I’m sorry – not really – that I have to rain on ‘Big Business’ and Jamaica’s fledging capitalist population parade, but when the entire episode started I had a funny feeling that the Claro clowns would be bouncing around in the streets of New Kingston along with the fan fare associated with the respected camps of Digicel and LIME then it hit that Claro no longer operates within the confines of Jamaica – good times, competitive times.

The Circus came to town after The Office of Utilities Regulation (Governments regulatory right arm), on the command of Government, confirmed that the interim mobile termination rate will be five dollars per minute for incoming domestic and international telephone calls. This follows the amendments to the Telecommunications Act passed in Parliament earlier this year. Digicel - ever bashful on regulations – had some concerns with the OUR setting rates and stated that they had “grave concerns with the overarching powers which the Government is seeking to grant the OUR”. This comes after the ruckus with the Tax Administration.

LIME - been the true ringmaster - of the Jamaican telecom sector and along with the Minister Paulwell - patting himself on the back for job well done – were jumping in absolute Joy to the news of the OUR, this meant controlled competition and maybe a closer race, LIME reduced call charges on its network from $8 to $2.99 cents per minutes for prepaid, with post-paid ones being charged $1.99. A call from LIME to its competitor was 6.99, cheaper than the $8.99 Digicel charged for calls on its own network; LIME wasted no time in challenging its Competitor to drop its own rate for the good of the Jamaican consumer. LIME – playing the clown with egg on his face – trying to fight a lost battle.

Digicel refused to take on the challenge and walk the tight rope of balanced business, having to lower rates and still make a profit. After going behind closed doors and huddling its most paid executives and smartest financial gurus, Digicel took the path that many American Giant Corporations took before it, fight the Regulation instead of complying; shamelessly challenging the OUR in court for setting artificially low prices that wouldn’t have helped consumers in any way as the price would have been transferred elsewhere, after the companies begin losing too much to take on the cost. Digicel playing the sad clown

This was none more so true in Digicel’s, reply to LIME’s low rate after challenging the OUR , – let’s not be the bad guy, just look as the bad guy – with a dramatic cut to 2.89 with lesser benefits we all loved, including

Digicel's will now bill customers on a per minute basis bill customers on a per minute basis, which means The same call on the Digicel network will cost 5 dollars 78 cents, a full 29 cents more.
Digicel reduced the number of minutes customers get free.

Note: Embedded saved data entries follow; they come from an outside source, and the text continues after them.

(* ===== verification/SampleEnv.v ===== *)
(** * What the sample applications run on

    The services the applications under src/sample* use besides the driver are
    not code of the repository: they are the classes below.  The static data of
    an application is part of the platform state [P] and reached through
    [HasApp], because the receive callbacks run on the driver's state. *)

From S2P Require Import Prelude Memory Types World SampleLib.
#[local] Open Scope Z_scope.

(** The application's static data inside the platform state. *)
Class HasApp (A P : Type) : Type := {
  get_app : P -> A;
  set_app : A -> P -> P
}.

Class HasAppLaws (A P : Type) `{HasApp A P} : Type := {
  get_set_app a p : get_app (set_app a p) = a;
  set_set_app a b p : set_app a (set_app b p) = set_app a p;
  set_get_app p : set_app (get_app p) p = p
}.

Section App.
Context {A P : Type} `{HA : HasApp A P}.

Definition app : M (world P) A := cgets (fun w => get_app (w_plat w)).
Definition upd_app (f : A -> A) : M (world P) unit :=
  cmodify (fun w => World (w_mem w) (w_priv w) (set_app (f (get_app (w_plat w))) (w_plat w))).

End App.

(** Functions behind the pointers of a sysfs attribute, by instance. *)
Inductive sysfs_fn : Type :=
| FN_NULL
| IPC_SYSFS_SHOW (instance : Z)
| IPC_SYSFS_STORE (instance : Z).

(** struct kobj_attribute; the name of a zeroed one is a null pointer. *)
Record kobj_attribute : Type := KobjAttr {
  attr_name : option (list Z);
  attr_mode : Z;
  attr_show : sysfs_fn;
  attr_store : sysfs_fn
}.
Definition kobj_attribute_zero : kobj_attribute := KobjAttr None 0 FN_NULL FN_NULL.

(** Kernel services of the modules. *)
Class SampleKernel (P : Type) : Type := {
  complete : Z -> M (world P) unit;
  init_completion : Z -> M (world P) unit;
  kobject_create_and_add : list Z -> M (world P) Z;
  kobject_put : Z -> M (world P) unit;
  sysfs_create_file : Z -> kobj_attribute -> M (world P) Z;
  kstrtoint : list Z -> Z -> Z * Z;                     (* error and value *)
  request_mem_region : Z -> Z -> M (memory * P) bool;
  release_mem_region : Z -> Z -> M (memory * P) unit;
  ioremap : Z -> Z -> M (memory * P) Z;
  iounmap : Z -> M (memory * P) unit
}.

(** Waiting: other activities run, the receive callbacks among them.
    [meanwhile] is what the rest of the system does while a busy-wait loop turns
    once. *)
Class SampleWait (P : Type) : Type := {
  wait_for_completion_interruptible : Z -> M (world P) Z;
  meanwhile : M (world P) unit
}.

(** POSIX services of the user-space applications; [errno] is read after a call,
    [scanf_d] is the number [scanf] stores, if any.  [sem_wait] lets the receive
    thread run, [user_meanwhile] is [meanwhile]. *)
Class SamplePosix (P : Type) : Type := {
  sem_post : M (world P) unit;
  sem_init : M (world P) unit;
  sem_destroy : M (world P) unit;
  sigaction_int : M (world P) unit
}.

Class SamplePosixWait (P : Type) : Type := {
  sem_wait : M (world P) unit;
  errno : M (world P) Z;
  scanf_d : M (world P) (option Z);
  user_meanwhile : M (world P) unit
}.

(** strcmp(a, b) == 0 *)
Definition same_name {S} (a b : option (list Z)) : M S bool :=
  match a, b with
  | Some x, Some y => cret (bool_decide (x = y))
  | _, _ => cfault
  end.

(** [do { err = body } while (again err)]: followed for [fuel] turns. *)
Fixpoint do_while {St} (fuel : nat) (body : M St Z) (again : Z -> bool) (idle : M St unit) : M St Z :=
  match fuel with
  | O => cfault
  | S k =>
      let* err := body in
      if again err then idle ;;; do_while k body again idle else cret err
  end.

(** [while (cond) body]: followed for [fuel] turns. *)
Fixpoint while_do {St} (fuel : nat) (cond : M St bool) (body idle : M St unit) : M St unit :=
  let* go := cond in
  if go then
    match fuel with
    | O => cfault
    | S k => body ;;; idle ;;; while_do k cond body idle
    end
  else cret tt.

(** memset_io of [n] bytes *)
Definition memset_io (dst v n : Z) : M memory unit := write_bytes dst (replicate (Z.to_nat n) v).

Customers would normally get 25 minutes free after the first 5 minutes on a call, but that has now been cut to just 10 minutes.
Those who would normally depend on free nights to talk after topping up with 200 dollars each day will find that the benefit has been reduced to one hour free at nights.
While has remained unchanged, continuing:

Billing on a per second basis; which for example will make a 1 and a half minute call on LIME's network cost 4 dollars 49 cents.
LIME customers talk after the first three minutes on the call gets 27 minutes free.
LIME customers are, after topping up with 100 dollars; talk free after 9pm until 

We will be expecting these to change in the near as the losses begin to rack up even more than the normal levels for LIME, in March LIME loss Ja. $20 billion.
The Jamaican population may not understand, Artificial Price setting, Price ceiling or capping, setting Maximum and Minimum Prices but what they should know is that due to lack of real competition within the market Digicel the highest supplier will soon shrink into non-existence after failed attempts to push around its expenses trying balance out its books and eventually leave the – Circus – market for good as a result of inability to supply the growing market and maintain low profits then we are back to the ‘Ringmaster” and a Circus with only a “Ringmaster” is Mono-tonous.

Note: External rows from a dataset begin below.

(* ===== verification/Witness.v ===== *)
(** * The theorems on a concrete system

    Every theorem with hypotheses is applied to the system of [System], whose
    two ends were brought up by the driver itself. *)

From S2P Require Import Prelude Memory Types Queue QueueSpec World Shm ShmSpec Traffic Delivery.
From S2P Require Import Ownership RxLoop Unmanaged Init Mscm Router.
From S2P Require S32gen1.
From S2P Require Import HwSpec KernelOs KernelSpec System.

#[local] Open Scope Z_scope.

#[export] Instance sim_bus : BusLaws sim.
Proof. split; intros; cbn; eauto. Qed.

#[export] Existing Instance gen1_laws.

(** Address ranges of concrete queues and buffers do not meet. *)
Ltac apart_rings :=
  intros x; unfold in_rings, range, ring_bytes, local_buf, RING_SIZE; cbn -[Z.add Z.mul Z.le Z.lt]; lia.

(** ** The channel of the two ends *)

Ltac by_compute := vm_compute; intuition discriminate.

Lemma live_shape m q :
  mem_regions m = mem_regions live_mem -> q = bd_queue (ch_mng chan_A) \/ q = pool_bd_queue pool_A ->
  link_shape m (tx_link q).
Proof.
  intros H [-> | ->]; (constructor; try (cbn; lia); unfold mapped; rewrite ?H; try reflexivity);
    (left; vm_compute; discriminate).
Qed.

(** The queue [q] is in order in the concrete memory. *)
Ltac queue_in_order q :=
  constructor; [constructor | constructor | |]; try (apply live_shape; vm_compute; auto; fail);
  try (apply (link_shape_mirror _ q), live_shape; vm_compute; auto; fail); by_compute.

Ltac chan_in_order :=
  constructor; [by_compute | reflexivity | queue_in_order (bd_queue (ch_mng chan_A)) | reflexivity |];
  constructor; [| constructor]; constructor; [queue_in_order (pool_bd_queue pool_A) | by_compute ..].

Lemma live_chan : mchan_wf live_mem (ch_mng chan_A).
Proof. chan_in_order. Qed.

Lemma operational_A : operational world_A 0 inst_A.
Proof.
  constructor; [constructor; by_compute | | by_compute ..].
  split; [| now eexists]. exists hw_A. split; [by_compute |]. split; [constructor; by_compute | by_compute].
Qed.

(** The driver brings both ends up: initialisation returns 0 on each. *)
Example both_ends_boot :
  match boot_B with
  | Some w => uint_at 8 (w_mem w) BASE_A =? IPC_SHM_STATE_READY
  | None => false
  end = true.
Proof. vm_compute. reflexivity. Qed.

Lemma managed_A : has_managed inst_A (u8 0) (ch_mng chan_A).
Proof. constructor; [by_compute |]. exists chan_A. by_compute. Qed.

Lemma apart_A : pools_apart local_pool_addr (active_pools (ch_mng chan_A)).
Proof. intros [|[|i]] [|[|j]] p q Hp Hq Hne; try discriminate; lia. Qed.

(** ** Traffic *)

Lemma ipc_shm_tx_queues_descriptor_witness :
  exists w', ipc_shm_tx 0 0 (local_buf pool_A 1) 10 world_A = Ret 0 w' /\
    contents (w_mem w') (tx_link (bd_queue (ch_mng chan_A))) = [bd_encode (BD 0 1 10)].
Proof.
  assert (H := ipc_shm_tx_queues_descriptor world_A 0 0 inst_A (ch_mng chan_A) 0 1 pool_A 10
            operational_A managed_A live_chan apart_A
            ltac:(by_compute) ltac:(by_compute) ltac:(by_compute) ltac:(discriminate)).
  cbv zeta in H. destruct (decide _) as [Hd | Hd] in H.
  - destruct H as (w' & E & _ & C & _). exists w'. split; [exact E |]. rewrite C. by_compute.
  - exfalso. apply Hd. by_compute.
Defined.

Lemma ipc_shm_acquire_buf_first_fit_witness :
  exists m', ipc_shm_acquire_buf 0 0 12 world_A = Ret (local_buf pool_A 0) (with_mem world_A m').
Proof.
  destruct (ipc_shm_acquire_buf_first_fit world_A 0 0 inst_A (ch_mng chan_A) 12 (BD 0 0 0)
              [bd_encode (BD 0 1 0)] [] pool_A [] operational_A managed_A live_chan)
    as (m' & E & _); [by_compute | discriminate | constructor | by_compute .. |].
  exists m'. exact E.
Defined.

(** ** Delivery *)

Lemma peer_AB : peer_chan (ch_mng chan_A) (ch_mng chan_B).
Proof. constructor; [by_compute | by_compute |]. repeat constructor. Qed.

Lemma live_chan_B m : mchan_wf m (ch_mng chan_A) -> mchan_wf m (ch_mng chan_B).
Proof.
  intros [H1 H2 H3 H4 H5]. constructor; [by_compute | reflexivity | | reflexivity |].
  - exact (queue_wf_mirror _ _ H3).
  - inversion H5 as [|p ps Hp _]; subst. constructor; [| constructor].
    constructor; [| by_compute ..]. exact (queue_wf_mirror _ _ (pw_queue _ _ Hp)).
Qed.

Lemma ready_B w :
  w_priv w = priv_B -> w_plat w = plat_B -> mem_regions (w_mem w) = mem_regions live_mem ->
  mchan_wf (w_mem w) (ch_mng chan_A) -> chan_ready w 0 0 inst_B chan_B.
Proof.
  intros Ep El Er Hw. constructor; rewrite ?Ep, ?El, ?Er; [by_compute | | by_compute | by_compute | |].
  - split; [| now eexists]. exists hw_B. split; [by_compute |]. split; [constructor; by_compute | by_compute].
  - now apply live_chan_B.
  - constructor.
    + constructor; [| constructor]. apart_rings.
    + intros [|[|i]] [|[|j]] p q Hp Hq Hne; try discriminate; lia.
Qed.

Lemma records_B : cb_records 0 0 inst_B chan_B log_of.
Proof.
  intros w buf size [H1 H2 H3 H4 H5 H6].
  exists (World (w_mem w) (w_priv w) (log_msg buf size (w_plat w))).
  split; [reflexivity |]. split; [constructor; auto |]. auto.
Qed.

(** Buffer 1 sent by A. *)
Definition ex_sent : world plat :=
  match ipc_shm_tx 0 0 (local_buf pool_A 1) 10 world_A with Ret _ w => w | Fault => world_A end.

Definition ex_receiver : world plat := World (w_mem ex_sent) priv_B plat_B.

Lemma ex_receiver_ready : chan_ready ex_receiver 0 0 inst_B chan_B.
Proof. apply ready_B; [reflexivity | reflexivity | vm_compute; reflexivity | chan_in_order]. Qed.

(** It arrives at B. *)
Lemma message_reaches_peer_witness :
  exists wB', ipc_channel_rx 0 0 128 ex_receiver = Ret 1 wB' /\
    log_of (w_plat wB') = [(local_buf pool_A 1, 10)].
Proof.
  edestruct (message_reaches_peer (PA := plat) (PB := plat) world_A 0 0 inst_A (ch_mng chan_A) 0 1
               pool_A 10 [] 0 0 inst_B chan_B log_of 128 operational_A managed_A live_chan apart_A)
    as (wA' & E & HB); [by_compute .. | | exact peer_AB | exact records_B | by_compute |].
  { apart_rings. }
  destruct (HB ex_receiver) as (_ & wB' & E' & _ & L).
  - cbn [ex_receiver w_mem]. unfold ex_sent. now rewrite E.
  - exact ex_receiver_ready.
  - constructor; [| constructor]. split; [by_compute |]. split; [by_compute |].
    eexists. split; [by_compute |]. by_compute.
  - exists wB'. split; [exact E' |]. rewrite L. by_compute.
Defined.

(** ** Ownership *)

Lemma setup_AB : setup 0 inst_A (ch_mng chan_A) 0 inst_B (ch_mng chan_B).
Proof.
  constructor; [exact managed_A | by_compute | | | exact apart_A | exact peer_AB | by_compute].
  - constructor; [by_compute |]. exists chan_B. by_compute.
  - constructor; [| intros [|[|i]] [|[|j]] p q Hp Hq Hne; try discriminate; lia].
    constructor; [| constructor]. apart_rings.
Qed.

(** After both ends booted, every buffer of A is free. *)
Lemma accounted_A : accounted (ch_mng chan_A) (live_mem, [], []).
Proof.
  exists [[BD 0 0 0; BD 0 1 0]], []. constructor; [exact live_chan | by_compute | | by_compute | constructor |].
  - intros [|[|k]] p f Hp Hf; try discriminate. vm_compute in Hp. injection Hp as <-. injection Hf as <-.
    split; [by_compute |]. repeat constructor; by_compute.
  - vm_compute. reflexivity.
Qed.

Lemma used_B : used world_B 0 inst_B.
Proof. constructor; by_compute. Qed.

Lemma live_mem_ok : mem_ok live_mem.
Proof.
  intros x. unfold byte_at. destruct (mem_bytes live_mem !! x) as [v |] eqn:E; [| cbn; lia].
  cbn [default option_fmap from_option id]. apply elem_of_list_to_map_2 in E.
  assert (HF : Forall (fun e : Z * Z => 0 <= e.2 < 256) live_bytes).
  { repeat constructor; cbn; lia. }
  rewrite Forall_forall in HF. apply list_elem_of_In in E. exact (HF _ E).
Qed.

Lemma live_uchan_A : uchan_wf live_mem (ch_umng uchan_A).
Proof. constructor; by_compute. Qed.

Lemma live_uchan_B : uchan_wf live_mem (ch_umng uchan_B).
Proof. constructor; by_compute. Qed.

Lemma unmanaged_A : has_unmanaged inst_A 1 uchan_A.
Proof. constructor; by_compute. Qed.

Lemma unmanaged_B : has_unmanaged inst_B 1 uchan_B.
Proof. constructor; by_compute. Qed.

(** Nothing is pending at B: a receive call changes nothing. *)
Lemma idle_B ch b :
  0 <= ch < 2 -> 1 <= b -> ipc_channel_rx 0 ch b world_B = Ret 0 world_B.
Proof.
  intros Hch Hb. assert (ch = 0 \/ ch = 1) as [-> | ->] by lia.
  - assert (Hr : chan_ready world_B 0 0 inst_B chan_B)
      by (apply ready_B; [reflexivity .. | exact live_chan]).
    rewrite (ipc_channel_rx_managed _ _ _ _ _ _ Hr).
    destruct (Z.to_nat b) as [|n] eqn:En; [lia |]. cbn [managed_rx_loop].
    destruct (Z.ltb_spec 0 b); [| lia].
    now rewrite (cbind_Ret _ _ _ _ _ (managed_rx_one_empty _ _ _ _ _ Hr eq_refl)).
  - assert (H := ipc_channel_rx_unmanaged world_B 0 inst_B 1 uchan_B b
                   ltac:(by_compute) unmanaged_B live_uchan_B live_mem_ok).
    cbv zeta in H. rewrite decide_True in H by by_compute. exact H.
Qed.

Lemma ipc_shm_rx_terminates_witness :
  managed_rx_loop 200 0 0 128 0 world_B = managed_rx_loop 128 0 0 128 0 world_B /\
  exists work, ipc_shm_rx 0 128 world_B = Ret work world_B /\ 0 <= work <= 129.
Proof.
  destruct (ipc_shm_rx_terminates world_B 0 inst_B 128 (eq world_B) used_B) as [[H1 _] H2]; [by_compute | lia |].
  split; [exact (H1 0 72%nat) |].
  destruct H2 as (work & w' & E & <- & H); [| reflexivity |].
  - intros ch b w Hch Hb <-. exists 0, world_B. split; [| reflexivity].
    apply idle_B; [exact Hch | exact Hb].
  - exists work. split; [exact E |]. change (p_num_channels inst_B) with 2 in H. lia.
Defined.

(** B booted before A did anything. *)
Definition lonely : world plat :=
  World (Memory (mem_regions live_mem) (list_to_map (List.filter (fun e => BASE_B <=? e.1) live_bytes)))
    priv_B plat_B.

Lemma lonely_down : remote_down lonely 0 inst_B BASE_A.
Proof.
  constructor; [constructor; by_compute | | by_compute | by_compute].
  unfold lonely. vm_compute. reflexivity.
Qed.

Lemma calls_out_of_turn_rejected_witness :
  ipc_shm_tx 2 0 0x1000 8 world_A = Ret (- EINVAL) world_A /\
  ipc_shm_tx 0 0 (BASE_B + 0x58) 8 lonely = Ret (- EINVAL) lonely /\
  ipc_shm_unmanaged_acquire 0 1 lonely = Ret (local_mem (ch_umng uchan_B) + UMEM_MEM) lonely.
Proof.
  split_and!.
  - apply (proj1 (calls_out_of_turn_rejected world_A 2 0 0x1000 8)). right. exists priv_zero. by_compute.
  - apply (proj2 (calls_out_of_turn_rejected lonely 0 0 (BASE_B + 0x58) 8) inst_B BASE_A lonely_down).
  - destruct (proj2 (calls_out_of_turn_rejected lonely 0 1 0 8) inst_B BASE_A lonely_down)
      as (_ & _ & _ & _ & _ & H).
    rewrite (H uchan_B unmanaged_B) by by_compute. rewrite decide_True by by_compute. reflexivity.
Defined.

(** ** Unmanaged channels *)

Lemma unmanaged_tx_noticed_once_witness :
  exists wA', ipc_shm_unmanaged_tx 0 1 world_A = Ret 0 wA' /\
    tx_count (w_mem wA') (local_mem (ch_umng uchan_A)) = 1.
Proof.
  destruct (unmanaged_tx_noticed_once (PA := plat) (PB := plat) world_A 0 inst_A 1 uchan_A 0 inst_B 1
              uchan_B 128 operational_A unmanaged_A live_uchan_A)
    as (wA' & E & _ & T & _); [by_compute | by_compute | exact unmanaged_B | exact live_mem_ok | by_compute |].
  exists wA'. split; [exact E |]. rewrite T. by_compute.
Defined.

(** ** Initialisation *)

Lemma instance_life_cycle_witness :
  ipc_shm_init_instance 0 (Some cfg_A) world_A = Ret (- EINVAL) world_A /\
  ipc_shm_init_instance 2 None world_A = Ret (- EINVAL) world_A /\
  total_bufs_loop 2 [PoolCfg 3 16; PoolCfg 5 64] 0 0 world_A = Ret 8 world_A.
Proof.
  destruct (instance_life_cycle world_A 0 (Some cfg_A) ltac:(by_compute)) as (_ & _ & Hused & _ & Hpools).
  destruct (instance_life_cycle world_A 2 None ltac:(by_compute)) as (_ & Hbad & _).
  split_and!.
  - apply (Hused inst_A), operational_A.
  - apply (proj1 (Hbad ltac:(right; exists priv_zero; by_compute))). intros [].
  - specialize (Hpools [PoolCfg 3 16; PoolCfg 5 64] ltac:(repeat constructor; cbn; lia)). cbn [length] in Hpools. rewrite Hpools. f_equal.
Defined.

To end on a sarcastically unhappy note, what else does the Telecoms Act has under its- Big Tent of Contention- that might actually be helpful to competitions.

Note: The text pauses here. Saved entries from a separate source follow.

(* ===== verification/WitnessBoot.v ===== *)
(** * Start-up on a concrete system

    The two cores of [System] bring up their instance, a managed and an
    unmanaged channel, one after the other from cleared memory. *)

From S2P Require Import Prelude Memory Types Queue QueueSpec World Shm ShmSpec Traffic Delivery.
From S2P Require Import Ownership RxLoop Unmanaged Init Boot Startup Instance InstanceSpec AllInstances Mscm Router.
From S2P Require S32gen1.
From S2P Require Import HwSpec KernelOs KernelSpec System Witness.
#[local] Open Scope Z_scope.

Lemma channels_ok : Forall ccfg_ok channels.
Proof.
  repeat constructor; try (vm_compute; intuition discriminate); cbn; unfold IPC_SHM_MAX_BUFS_PER_POOL; lia.
Qed.

Lemma cfg_A_ok : cfg_ok cfg_A channels.
Proof. constructor; try exact channels_ok; by_compute. Qed.

Lemma cfg_B_ok : cfg_ok cfg_B channels.
Proof. constructor; try exact channels_ok; by_compute. Qed.

(** The platform after hardware and operating system layer came up. *)
Definition regions_up (b : Z) (r : Z) : list (Z * Z) :=
  [(r, 0x400); (b, 0x400); (MSCM_BASE, 0x1000)].
Definition plat_up (core : Z) (cfg : ipc_shm_cfg) : plat :=
  match ipc_hw_init 0 cfg (blank, reset core) with
  | Ret _ s => match ipc_os_init 0 cfg RX_IPC_SHM_RX s with Ret _ s => s.2 | Fault => reset core end
  | Fault => reset core
  end.

Lemma fresh_on core m : fresh (power_on core m) 0 priv_zero.
Proof.
  constructor; [easy | right; exists priv_zero; split_and!; [reflexivity | easy | now left] | reflexivity |].
  split; [reflexivity |]. repeat constructor.
Qed.

(** Bringing the platform up maps the halves and leaves every byte alone. *)
Lemma up_A b : brought_up (power_on 0 (Memory [] b)) 0 cfg_A (Memory (regions_up BASE_A BASE_B) b) (plat_up 0 cfg_A).
Proof.
  constructor.
  - eexists _, _. split; vm_compute; reflexivity.
  - split; [| now eexists]. eexists. split; [vm_compute; reflexivity |].
    split; [constructor; by_compute | by_compute].
  - constructor; [reflexivity | reflexivity | left; vm_compute; discriminate | by_compute].
Qed.

Lemma up_B b : brought_up (power_on 1 (Memory [] b)) 0 cfg_B (Memory (regions_up BASE_B BASE_A) b) (plat_up 1 cfg_B).
Proof.
  constructor.
  - eexists _, _. split; vm_compute; reflexivity.
  - split; [| now eexists]. eexists. split; [vm_compute; reflexivity |].
    split; [constructor; by_compute | by_compute].
  - constructor; [reflexivity | reflexivity | right; vm_compute; discriminate | by_compute].
Qed.

Lemma blank_cleared r x : byte_at (mem_bytes (Memory r ∅)) x = 0.
Proof. unfold byte_at. cbn [mem_bytes]. now rewrite lookup_empty. Qed.

Lemma same_channels : Forall2 same_layout channels channels.
Proof. repeat constructor. Qed.

Lemma zero_olds : peer_olds priv_zero priv_zero.
Proof. repeat constructor. Qed.

Lemma instance_starts_witness :
  exists w' p', ipc_shm_init_instance 0 (Some cfg_A) (power_on 0 blank) = Ret 0 w' /\ used w' 0 p'.
Proof.
  destruct (fresh_on 0 blank) as [H1 H2 H3 H4].
  destruct (instance_starts (power_on 0 blank) 0 cfg_A channels priv_zero _ _ H1 H2 H3 H4 cfg_A_ok (up_A ∅))
    as (w' & p' & E & _ & U & _).
  - apply chans_all_intro; [exact channels_ok |]. intros l r c Hc _ _ _. apply chan_peer_cleared; [exact Hc |].
    intros x _. apply blank_cleared.
  - exists w', p'. split; [exact E | exact U].
Defined.

Lemma instances_start_witness :
  exists wA' wB', ipc_shm_init_instance 0 (Some cfg_A) (power_on 0 blank) = Ret 0 wA' /\
    ipc_shm_init_instance 0 (Some cfg_B) (power_on 1 (Memory [] (mem_bytes (w_mem wA')))) = Ret 0 wB' /\
    uint_at 8 (w_mem wB') BASE_A = IPC_SHM_STATE_READY /\ uint_at 8 (w_mem wB') BASE_B = IPC_SHM_STATE_READY.
Proof.
  destruct (instances_start (PA := plat) (PB := plat) (power_on 0 blank) 0 cfg_A channels priv_zero _ _
              cfg_B channels priv_zero (fresh_on 0 blank) cfg_A_ok (up_A ∅))
    as (wA' & pA' & E1 & _ & HB).
  - intros x _. apply blank_cleared.
  - exact cfg_B_ok.
  - reflexivity.
  - exact same_channels.
  - exact (fr_shape _ _ _ (fresh_on 0 blank)).
  - exact zero_olds.
  - destruct (HB _ 0 _ _ (fresh_on 1 _) (up_B (mem_bytes (w_mem wA'))) eq_refl eq_refl)
      as (wB' & pB' & E2 & _ & RA & RB & _); [reflexivity |].
    exists wA', wB'. split; [exact E1 |]. split; [exact E2 | split; [exact RA | exact RB]].
Defined.

(** ** Two instances *)

(** Core A with a second instance, polled, towards the same remote core. *)
Definition cfg_A2 : ipc_shm_cfg :=
  ShmCfg 0x30000 0x40000 0x400 2 IPC_IRQ_NONE (LocalCore IPC_CORE_A53 IPC_CORE_INDEX_0 0x3)
    (RemoteCore IPC_CORE_A53 IPC_CORE_INDEX_1) 2 (Some channels).
Definition seats : list seat := [Seat cfg_A channels BASE_A BASE_B; Seat cfg_A2 channels 0x30000 0x40000].

(** Platform and mapping once the first instance is up. *)
Definition first_up : option (plat * list (Z * Z)) := Eval vm_compute in
  match ipc_shm_init_instance 0 (Some cfg_A) (power_on 0 blank) with
  | Ret _ w => Some (w_plat w, mem_regions (w_mem w))
  | Fault => None
  end.
Definition second_up : plat * list (Z * Z) := Eval vm_compute in
  match first_up with
  | Some (pl, r) =>
      match ipc_hw_init 1 cfg_A2 (Memory r ∅, pl) with
      | Ret _ s => match ipc_os_init 1 cfg_A2 RX_IPC_SHM_RX s with Ret _ s => (s.2, mem_regions s.1) | Fault => (pl, r) end
      | Fault => (pl, r)
      end
  | None => (reset 0, [])
  end.

Lemma first_instance w' :
  ipc_shm_init_instance 0 (Some cfg_A) (power_on 0 blank) = Ret 0 w' ->
  first_up = Some (w_plat w', mem_regions (w_mem w')).
Proof.
  intros E.
  assert (H : match ipc_shm_init_instance 0 (Some cfg_A) (power_on 0 blank) with
              | Ret _ w => Some (w_plat w, mem_regions (w_mem w)) | Fault => None end = first_up)
    by (vm_compute; reflexivity).
  rewrite E in H. symmetry. exact H.
Qed.

Lemma seats_come_up : all_come_up (power_on 0 blank) 0 seats.
Proof.
  split.
  - eexists _, _. split; [exact (up_A ∅) |]. split; [| split; vm_compute; reflexivity].
    constructor; [| reflexivity]. intros a n H. apply andb_true_iff in H as [_ H]. discriminate H.
  - intros w' E. apply first_instance in E. destruct w' as [[r b] pr pl]. cbn [w_plat w_mem mem_regions] in E.
    injection E as <- <-. split; [| easy].
    exists (Memory second_up.2 b), second_up.1. split; [constructor |]; cbn [w_mem w_plat].
    + eexists _, _. split; vm_compute; reflexivity.
    + split; [| now eexists]. eexists. split; [vm_compute; reflexivity |].
      split; [constructor; by_compute | by_compute].
    + constructor; [reflexivity | reflexivity | left; vm_compute; discriminate | by_compute].
    + split; [| split; vm_compute; reflexivity]. constructor; [| reflexivity].
      intros a n H. unfold mapped in *. apply andb_true_iff in H as [H1 H2]. rewrite H1. cbn [mem_regions] in *.
      apply existsb_exists in H2 as (x & Hx & Hi). apply existsb_exists. exists x. split; [| exact Hi].
      vm_compute in Hx |- *. tauto.
Qed.

Lemma all_instances_start_witness :
  exists w', ipc_shm_init (Some (InstancesCfg 2 [cfg_A; cfg_A2])) (power_on 0 blank) = Ret 0 w' /\
    uint_at 8 (w_mem w') BASE_A = IPC_SHM_STATE_READY /\ uint_at 8 (w_mem w') 0x30000 = IPC_SHM_STATE_READY /\
    ipc_shm_init (Some (InstancesCfg 2 [cfg_A; cfg_A2])) w' = Ret 0 w'.
Proof.
  destruct (all_instances_start (power_on 0 blank) (InstancesCfg 2 [cfg_A; cfg_A2]) seats)
    as (w' & E & R & _ & E2).
  - reflexivity.
  - by_compute.
  - intros j s Hj. destruct j as [| [| j]]; [injection Hj as <- | injection Hj as <- | discriminate Hj];
      (split; [reflexivity |]; constructor;
        [| exists priv_zero; split_and!; [reflexivity | reflexivity | exact (fr_shape _ _ _ (fresh_on 0 blank))]
         | apply chans_all_intro; [exact channels_ok |]; intros l r c Hc _ _ _; apply chan_peer_cleared;
           [exact Hc | intros x _; apply blank_cleared]]).
    + exact cfg_A_ok.
    + constructor; try exact channels_ok; by_compute.
  - repeat constructor; intros [H1 H2]; unfold local_half, remote_half, range, BASE_A, BASE_B in *; cbn in *; lia.
  - exact seats_come_up.
  - exists w'. split; [exact E |]. split; [exact (proj1 (proj2 (R 0%nat _ eq_refl))) |].
    split; [exact (proj1 (proj2 (R 1%nat _ eq_refl))) | exact E2].
Defined.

The Telecoms Act, gives power to the OUR and the Spectrum Management Authority ability to impose sanctions for breaches of the act. Technology Minister Phillip Paulwell said the agencies will be empowered to demand certain information from telecoms licensees. 

The legislation will now require mobile companies to share cell towers instead of the current practice of each having their own. Paulwell said this is aimed at bringing order to the system.